A fat dace, evidence that stocking by the Environment Agency with five inch dace in 2017, after a major pollution event, has been a success, the river being devoid of these hard fighting fish before this.

Dace made the running for the next ten minutes and I tried another ball of feed, increasing the depth by three inches, again holding the float back, then releasing it, swinging the bread on and off the bottom.

The float held down and I was in again, a golden flash followed by the dogged thump of a roach as it fought along the far bank, continuing upstream past my keepnet, where I netted it. This was turning into one of my better fishing sessions, any doubts about the pollution long forgotten. Another trot, another roach.

Dace were competing with the roach, the extra depth of the float allowing more positive bites.

Another small ball of bread kept the fish lined up, bites coming in the first six feet of trot, the float under in ten feet. Roach had moved up over the feed and became the main feature.

After an hour there were over twenty quality fish in the net already and I needed to wet down some more feed, a small ball every three, or four fish working well. Early on I switched to rolled bread as bait because the dace were knocking the standard slice off the hook.

The catching spree continued, getting into a rhythm, zeroing in on the roach, the landing net required for most.

Even the gudgeon were chunky, hugging the bottom all the way back.

Dace were still in the mix, along with gudgeon and roach.

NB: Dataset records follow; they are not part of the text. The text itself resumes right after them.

(* ===== verification/Hero.v ===== *)
(** Hero: [ShopifyScraper.get_hero_products] ([src/app/scraper.py],
    lines 27-51): every homepage anchor whose [href] has [/products/]
    becomes a record (link text, resolved URL, first image source), and
    the [seen] loop keeps the first titled record of each URL.  The
    theorems give the invariant of the returned list and its exact
    content as a deduplication of the candidates. *)

From S2P Require Import Prelude Html Json Web.

(** [{'title': ..., 'url': ..., 'image': ...}]. *)
Record hero : Type := mk_hero {
  hero_title : string;
  hero_url : string;
  hero_image : option string
}.

(** The record built from one anchor. *)
Definition hero_of (base : string) (a : node) : hero :=
  {| hero_title := text_of a;
     hero_url := resolve_href base (href_of a);
     hero_image := match find (name_is "img") a with
                   | Some img => get_attr "src" img
                   | None => None
                   end |}.

(** The anchors whose [href] has [/products/], as records. *)
Definition hero_candidates (base : string) (soup : node) : list hero :=
  hero_of base <$> filter (fun a => py_contains "/products/" (href_of a) = true) (anchors soup).

(** The [seen] loop: by URL, titled records only. *)
Definition dedup_heroes (l : list hero) : list hero :=
  dedup hero_url (fun h => py_truthy (hero_title h)) l.

Section WithPlatform.
Context `{Platform} (self : ShopifyScraper).

(** [get_hero_products]. *)
Definition get_hero_products : Fetch (list hero) :=
  html ← fetch_homepage_html self;
  mret (if py_truthy html
        then dedup_heroes (hero_candidates (base_url self) (html_parse html))
        else []).
End WithPlatform.

(** * Properties *)

Lemma resolve_href_contains base href pat :
  py_contains pat href = true -> py_contains pat (resolve_href base href) = true.
Proof.
  intros Hp. unfold resolve_href.
  destruct (py_startswith "http" href); [done|].
  apply py_contains_app_r. destruct (py_startswith "/" href); [done|].
  change (String "/"%char href) with ("/" +:+ href). by apply py_contains_app_r.
Qed.

Lemma hero_candidates_url base soup h :
  h ∈ hero_candidates base soup -> py_contains "/products/" (hero_url h) = true.
Proof.
  unfold hero_candidates. intros (a & -> & Ha)%list_elem_of_fmap.
  apply list_elem_of_filter in Ha as [Hc _]. by apply resolve_href_contains.
Qed.

Section Properties.
Context `{Platform} (self : ShopifyScraper).

(** The homepage the resolver works on. *)
Definition hero_home : string := default EmptyString (ok_body (http_get (base_url self))).

(** C12: [get_hero_products] returns records with distinct URLs, each with
    a non-empty title and a URL that contains [/products/]; it makes one
    request, the homepage. *)
Theorem get_hero_products_ok :
  NoDup (hero_url <$> result_of (get_hero_products self)) /\
  Forall (fun h => hero_title h <> EmptyString /\ py_contains "/products/" (hero_url h) = true)
         (result_of (get_hero_products self)) /\
  fetched (get_hero_products self) = [base_url self].
Proof.
  unfold get_hero_products. rewrite result_of_bind, fetched_bind, result_of_fetch_homepage_html.
  cbv beta. rewrite result_of_ret, fetched_ret, fetched_fetch_homepage_html.
  destruct (py_truthy _); [|split_and!; [constructor|constructor|done]].
  split_and!; [apply dedup_go_NoDup| |done].
  apply Forall_forall. intros h Hh. split.
  - eapply Forall_forall in Hh; [|apply dedup_go_keep]. by apply py_truthy_true.
  - eapply hero_candidates_url.
    eapply elem_of_submseteq; [exact Hh|]. apply sublist_submseteq, dedup_sublist.
Qed.

(** C13: the URL of every titled candidate of a loaded homepage is the URL
    of a returned record. *)
Theorem get_hero_products_complete h :
  py_truthy hero_home = true ->
  h ∈ hero_candidates (base_url self) (html_parse hero_home) ->
  hero_title h <> EmptyString ->
  exists h', h' ∈ result_of (get_hero_products self) /\ hero_url h' = hero_url h.
Proof.
  intros Hh Hin Ht. unfold get_hero_products.
  rewrite result_of_bind, result_of_fetch_homepage_html. cbv beta. rewrite result_of_ret.
  fold hero_home. rewrite Hh. apply dedup_complete; [done|]. by apply py_truthy_true.
Qed.
End Properties.

(** * Concrete homepages *)

Definition widget_html : string :=
  "<a href='/products/widget'><img src='/img/w.jpg'>Widget</a><a href='/products/widget'><img src='/img/w.jpg'>Widget</a>".

Definition widget_anchor : node :=
  NElem "a" [("href", "/products/widget")] [NElem "img" [("src", "/img/w.jpg")] []; NText "Widget"].

(** The homepage of the end-to-end scenario: the same product anchor twice. *)
Definition widget_site : Platform :=
  table_platform
    [("https://w.test", mk_response 200 widget_html)]
    [(widget_html, NElem "[document]" [] [widget_anchor; widget_anchor])]
    (fun _ => None) (fun _ => []) false (fun _ _ => None).

Definition widget_scraper : ShopifyScraper := mk_scraper "https://w.test".

(** a homepage with [<a href="/products/widget"><img src="/img/w.jpg">Widget</a>]
    twice gives exactly one hero product, titled ["Widget"], with image
    ["/img/w.jpg"] and URL [base/products/widget]. *)
Example hero_products_widget_once :
  result_of (@get_hero_products widget_site widget_scraper) =
    [{| hero_title := "Widget"; hero_url := "https://w.test/products/widget";
        hero_image := Some "/img/w.jpg" |}].
Proof. vm_compute. reflexivity. Qed.

Lemma get_hero_products_complete_witness :
  exists h' : hero, h' ∈ result_of (@get_hero_products widget_site widget_scraper) /\
             hero_url h' = "https://w.test/products/widget".
Proof.
  apply (@get_hero_products_complete widget_site widget_scraper
           (hero_of "https://w.test" widget_anchor)); [vm_compute; reflexivity | | vm_compute; discriminate].
  vm_compute. left.
Defined.

Definition split_html : string :=
  "<a href='/products/mug'><img src='/img/mug.jpg'></a><a href='/products/mug'>Mug</a>".

(** A theme that links the product image and the product name separately. *)
Definition split_site : Platform :=
  table_platform
    [("https://m.test", mk_response 200 split_html)]
    [(split_html, NElem "[document]" []
                    [NElem "a" [("href", "/products/mug")] [NElem "img" [("src", "/img/mug.jpg")] []];
                     NElem "a" [("href", "/products/mug")] [NText "Mug"]])]
    (fun _ => None) (fun _ => []) false (fun _ _ => None).

(** an untitled anchor does not mark its URL as seen, so when the image
    link comes before the name link the product is kept from the name
    link, without its image. *)
Example hero_products_image_dropped :
  result_of (@get_hero_products split_site (mk_scraper "https://m.test")) =
    [{| hero_title := "Mug"; hero_url := "https://m.test/products/mug"; hero_image := None |}].
Proof. vm_compute. reflexivity. Qed.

Chub may have been further down under the bush, but the float never reached that far before it was buried by fish like the roach below.

As predicted the rain started at 3:15. By 3:30 pm it was hammering down and I packed up, this dace being my last fish of a very productive afternoon.

Thanks to the Environment Agency and Thames Water, this little unsung river, a tributary of the mighty Thames, has been saved to provide excellent fishing for a small club.

Not bad for a few hours on the bread punch.